Extracted entries
Definition loop_indices (n base len : Z) (visited : list Z) : list Z :=
  for_indices (Z.to_nat n) 0 n base len visited.

(** One iteration of [for die := 0; die < 2; die++] of the inline code. *)
Definition die_indices (pCorePerDie eCorePerDie len : Z) (acc : list Z * list Z) (die : Z)
  : list Z * list Z :=
  let pCoreStart := int_mul die (int_add pCorePerDie eCorePerDie) in
  let eCoreStart := int_add pCoreStart pCorePerDie in
  (loop_indices pCorePerDie pCoreStart len (fst acc),
   loop_indices eCorePerDie eCoreStart len (snd acc)).

(** Revision with the inline topology: the pair (indices summed as
    performance cores, indices summed as efficiency cores). *)
Definition inline_classes (sysInfo : SystemInfo) (len : Z) : list Z * list Z :=
  let pCoreCount := PCoreCount sysInfo in
  let eCoreCount := ECoreCount sysInfo in
  let isInterleaved :=
    IsUltra sysInfo && (Contains (Name sysInfo) "M1" || Contains (Name sysInfo) "M2") in
  if isInterleaved then
    let pCorePerDie := int_div pCoreCount 2 in
    let eCorePerDie := int_div eCoreCount 2 in
    let acc0 := die_indices pCorePerDie eCorePerDie len ([], []) 0 in
    die_indices pCorePerDie eCorePerDie len acc0 1
  else
    (loop_indices pCoreCount 0 len [], loop_indices eCoreCount pCoreCount len []).

Inductive CoreClass : Type := Performance | Efficiency.

(** The class a pair of index lists gives to core [i], if any. *)
Definition class_of (classes : list Z * list Z) (i : Z) : option CoreClass :=
  if bool_decide (i ∈ fst classes) then Some Performance
  else if bool_decide (i ∈ snd classes) then Some Efficiency
  else None.

(** The legacy dual-die layout as the specification words it: each class is
    halved by integer division, die one takes the left-over cores at its
    tail, each in its own class, and die two follows. *)
Definition legacy_layout_spec (pCoreCount eCoreCount : Z) : list Z * list Z :=
  let p := pCoreCount / 2 in
  let e := eCoreCount / 2 in
  let pr := pCoreCount mod 2 in
  let er := eCoreCount mod 2 in
  let die1 := p + e + pr + er in
  (seqZ 0 p ++ seqZ (p + e) pr ++ seqZ die1 p,
   seqZ p e ++ seqZ (p + e + pr) er ++ seqZ (die1 + p) e).

(** ** Metric records (package main) *)

Record CPUUsage : Type := {
  User : float;
  System : float;
  Idle : float;
  Nice : float
}.

(** A nil slice or map reads like the empty one; both are the empty list or
    map here. *)
Record CPUMetrics : Type := {
  EClusterActive : Z;
  EClusterFreqMHz : Z;
  PClusterActive : Z;
  PClusterFreqMHz : Z;
  ECores : list Z;
  PCores : list Z;
  CoreMetrics : gmap string Z;
  CPUW : float;
  GPUW : float;
  PackageW : float;
  CoreUsages : list float;
  Throttled : bool
}.

Record NetDiskMetrics : Type := {
  OutPacketsPerSec : float;
  OutBytesPerSec : float;
  InPacketsPerSec : float;
  InBytesPerSec : float;
  ReadOpsPerSec : float;
  WriteOpsPerSec : float;
  ReadKBytesPerSec : float;
  WriteKBytesPerSec : float
}.

Record GPUMetrics : Type := {
  FreqMHz : Z;
  Active : Z
}.

(** The zero values [CPUMetrics{}], [GPUMetrics{}], [NetDiskMetrics{}]. *)
Definition zero_CPUMetrics : CPUMetrics :=
  {| EClusterActive := 0; EClusterFreqMHz := 0; PClusterActive := 0; PClusterFreqMHz := 0;
     ECores := []; PCores := []; CoreMetrics := ∅;
     CPUW := 0%float; GPUW := 0%float; PackageW := 0%float;
     CoreUsages := []; Throttled := false |}.

Definition zero_GPUMetrics : GPUMetrics := {| FreqMHz := 0; Active := 0 |}.

Definition zero_NetDiskMetrics : NetDiskMetrics :=
  {| OutPacketsPerSec := 0%float; OutBytesPerSec := 0%float;
     InPacketsPerSec := 0%float; InBytesPerSec := 0%float;
     ReadOpsPerSec := 0%float; WriteOpsPerSec := 0%float;
     ReadKBytesPerSec := 0%float; WriteKBytesPerSec := 0%float |}.

Definition NewCPUMetrics : CPUMetrics :=
  {| EClusterActive := 0; EClusterFreqMHz := 0; PClusterActive := 0; PClusterFreqMHz := 0;
     ECores := []; PCores := []; CoreMetrics := ∅;
     CPUW := 0%float; GPUW := 0%float; PackageW := 0%float;
     CoreUsages := []; Throttled := false |}.

(** ** Buffered channels

    [make(chan T, n)] is a FIFO queue of capacity [n].  A send finds room or
    has to wait for a receiver; inside [select] with a [default] case the
    send is only attempted, and [default] runs when there is no room. *)

Record chan (A : Type) : Type := {
  chan_cap : nat;
  chan_buf : list A
}.
Arguments chan_cap {A} c.
Arguments chan_buf {A} c.

Definition make_chan (A : Type) (n : nat) : chan A :=
  {| chan_cap := n; chan_buf := [] |}.

(** [ch <- v] when no receiver is waiting: [None] when the sender blocks. *)
Definition chan_send {A : Type} (ch : chan A) (v : A) : option (chan A) :=
  if (length (chan_buf ch) <? chan_cap ch)%nat
  then Some {| chan_cap := chan_cap ch; chan_buf := chan_buf ch ++ [v] |}
  else None.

Task instructions
What is the count of lines in the data above containing the string "ReadOpsPerSec"? Write the number and nothing else.

Solved exercise
2